But we moved towards another problem that we discovered during this process. So we started to work with companies that actually already had product-market fit when we were early on in this. And they were talking about piping in other kinds of data, other than just the survey that we were sending. So we started to build out a more generalized system, and then we got access to GPT-3 back in June of 2020.
And that helped us realize that there was actually a way to automate this. It's not just for a single survey, but for literally every bit of text that you're collecting as a company.
Michael Luchen So we were collecting, that text as well. There could be potentially an opportunity for bias to come up.

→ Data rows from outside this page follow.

(* ===== verification/CondGroups.v ===== *)
(** * Groups of [#if]

    A source file is a tree: a line, or a group with sections of which one at
    most is processed, the first whose condition is true.  [process] does so, with
    no stack; the directives of directive.c, obeyed one after the other in the
    order of the file, do the same on [branch_stack]. *)

From stdpp Require Import base list gmap numbers strings.
From Stdlib Require Import ZArith Lia.
From S2P Require Import Prelude CType Floats Strings Token Lexer Input Macro Immediate Directive PpQueue.

Local Open Scope Z_scope.

(** ** Documents *)

(** A document of directives; a line is its tokens behind the [#].  The text
    between directives is not part of it. *)
Inductive doc : Set :=
  | Done
  | Line (l : list token) (d : doc)
  | Group (l : list token) (body : doc) (rest : sections) (d : doc)
with sections : Set :=
  | Endif (l : list token)
  | Else (l : list token) (body : doc) (e : list token)
  | Elif (l : list token) (body : doc) (rest : sections).

Scheme doc_mut := Induction for doc Sort Prop
  with sections_mut := Induction for sections Sort Prop.
Combined Scheme doc_sections_ind from doc_mut, sections_mut.

Fixpoint lines (d : doc) : list (list token) :=
  match d with
  | Done => []
  | Line l d => l :: lines d
  | Group l body rest d => l :: lines body ++ section_lines rest ++ lines d
  end
with section_lines (t : sections) : list (list token) :=
  match t with
  | Endif l => [l]
  | Else l body e => l :: lines body ++ [e]
  | Elif l body rest => l :: lines body ++ section_lines rest
  end.

(** ** Kinds of directives *)

Inductive dir : Set := D_if | D_ifdef | D_ifndef | D_elif | D_else | D_endif | D_line | D_other.
#[export] Instance dir_eq_dec : EqDecision dir.
Proof. solve_decision. Defined.
(* ===== verification/PreprocSpec.v ===== *)
(** * What the preprocessor gives the parser

    The tokens the parser reads are converted and adjacent string literals are
    one; a line without macros is passed on token by token; and behind the end of
    the input every demand is met.  Then what the code does in other cases than
    it should. *)

From stdpp Require Import base list gmap numbers strings.
From Stdlib Require Import ZArith Lia.
From S2P Require Import Prelude CType Floats Strings Hash HashProps Strtab Typetree Token Lexer LexerProps Input Macro MacroProps Immediate Directive Preproc PpQueue DirectiveSpec Symtab.

Local Open Scope Z_scope.

(** ** A line of text *)

(** A token of a line that is passed on as it is: no end, no operator
    [_Pragma] and no name of a macro. *)
Definition text_word (M : gmap (list Z) macro) (t : token) : Prop :=
  is_tok END t = false ∧ is_tok NEWLINE t = false ∧
  tok_eq t ident__Pragma = Ok false ∧
  (is_expandable t = true → ∃ s b, tk_d t = D_string s ∧ wf_string s ∧ M !! str_raw s = None ∧ tok_eq t ident__defined = Ok b).

Section text.
Context `{FA : FloatArith} (bits : Z) (c99 : bool) (depth fuel : nat) (fopen : list Z → option (list Z)).
Context (M : gmap (list Z) macro).

Lemma macros_ok_macros p q : pp_macros q = pp_macros p → macros_ok p M → macros_ok q M.
Proof.
  intros H (tab & m & [H1 H2 H3 H4 H5]). exists tab, m. split; rewrite ?H; done.
Qed.

(** The state behind a line, of which the tokenizer left [lx]. *)
Definition behind (p : pp) (lx : lexer) : pp := set_line (set_lexer p lx) None.

Lemma read_text_word p line t : macros_ok p M → text_word M t →
  read_line_token c99 fuel p line t false true = Ok (p, line ++ [t], 0).
Proof.
  intros Hp (_ & _ & Hpr & Hx). unfold read_line_token. cbn [andb]. destruct (is_expandable t); [|done].
  destruct (Hx eq_refl) as (s & b & Hs & Hw & HM & Hd). rewrite Hd. cbn [mbind outcome_bind andb].
  rewrite Hpr. cbn [mbind outcome_bind]. unfold tok_string. rewrite Hs. cbn [mbind outcome_bind].
  by rewrite (undefined_name p M).
Qed.

(** The tokens up to the end of the line are collected. *)
Lemma read_text n k p l lx ts acc : macros_ok p M → line_buffer p = Some l →
  tokenize_line k c99 (pp_lexer p) l = Ok (lx, ts) → Forall (text_word M) ts → (length ts ≤ n)%nat →
  ('(q, t) ← get_token c99 fuel p; complete_line_loop c99 fuel n q acc t false true 0) =
    Ok (behind p lx, acc ++ ts ++ [basic NEWLINE], 0).
Proof.
  revert k p l ts acc. induction n as [|n IH]; intros k p l ts acc Hp Hl Ht Hts Hn;
    unfold get_token; rewrite Hl; unfold get_token_of_line, pp_tokenize;
    (destruct k as [|k]; cbn [tokenize_line] in Ht);
    apply bind_ok_inv in Ht as ([[lx1 t] r] & H1 & Ht); rewrite H1; cbn [mbind outcome_bind];
    (destruct (is_tok END t) eqn:He; [injection Ht as -> <-; done|]); try done.
  - apply bind_ok_inv in Ht as ([lx2 us] & _ & Ht). injection Ht as <- <-. cbn in Hn. lia.
  - apply bind_ok_inv in Ht as ([lx2 us] & Ht & E). injection E as -> <-.
    apply Forall_cons in Hts as [Hw Hts]. destruct (Hw) as (_ & Hnl & _). cbn [mbind outcome_bind complete_line_loop].
    rewrite Hnl, He. cbn [c_assert negb mbind outcome_bind].
    assert (macros_ok (set_line (set_lexer p lx1) (Some r)) M) as Hp1 by (by eapply macros_ok_macros; [|exact Hp]).
    rewrite read_text_word by done. cbn [mbind outcome_bind]. rewrite Z.add_0_r.
    rewrite (IH k _ r us) by (done || cbn in Hn; lia). by rewrite <-!app_assoc.
Qed.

And our topic is about bias in NLP and managing that. So, you know, before we dive deep into that, how could bias be potentially introduced into NLP if you're using that in your product?
Dan Erickson Yeah, absolutely. So by default, actually every language model has some bias baked in, and that is because it is all trained on text that was once written by humans.
And humans are inherently biased. You know, we're not fully rational beings. And so because we've got this sort of corpus of data that these things are trained on, that is you know, very human we're going to end up introducing those human biases into these NLP models because of that.
Now the companies that are out here providing those are doing a ton of work to try to cut down on that bias as much as possible. And I actually think that OpenAI is leading the pack with that. They have whole teams inside of OpenAI that's focused specifically on the bias problem.
Now, if you're just using something like GPT-3 out of the box yes, you can get it to produce some questionable stuff. But, the ways that you can kind of go through and kind of solve for some of that is doing things like you know, fine-tuning and training on a specific use case. The more specific use case you can get to, the better it's going to go.
But like I said, all NLP models have to have inherent biases in there. And you've got to really kind of focus to make sure that you're training it in a way that's going to reduce that as much as possible.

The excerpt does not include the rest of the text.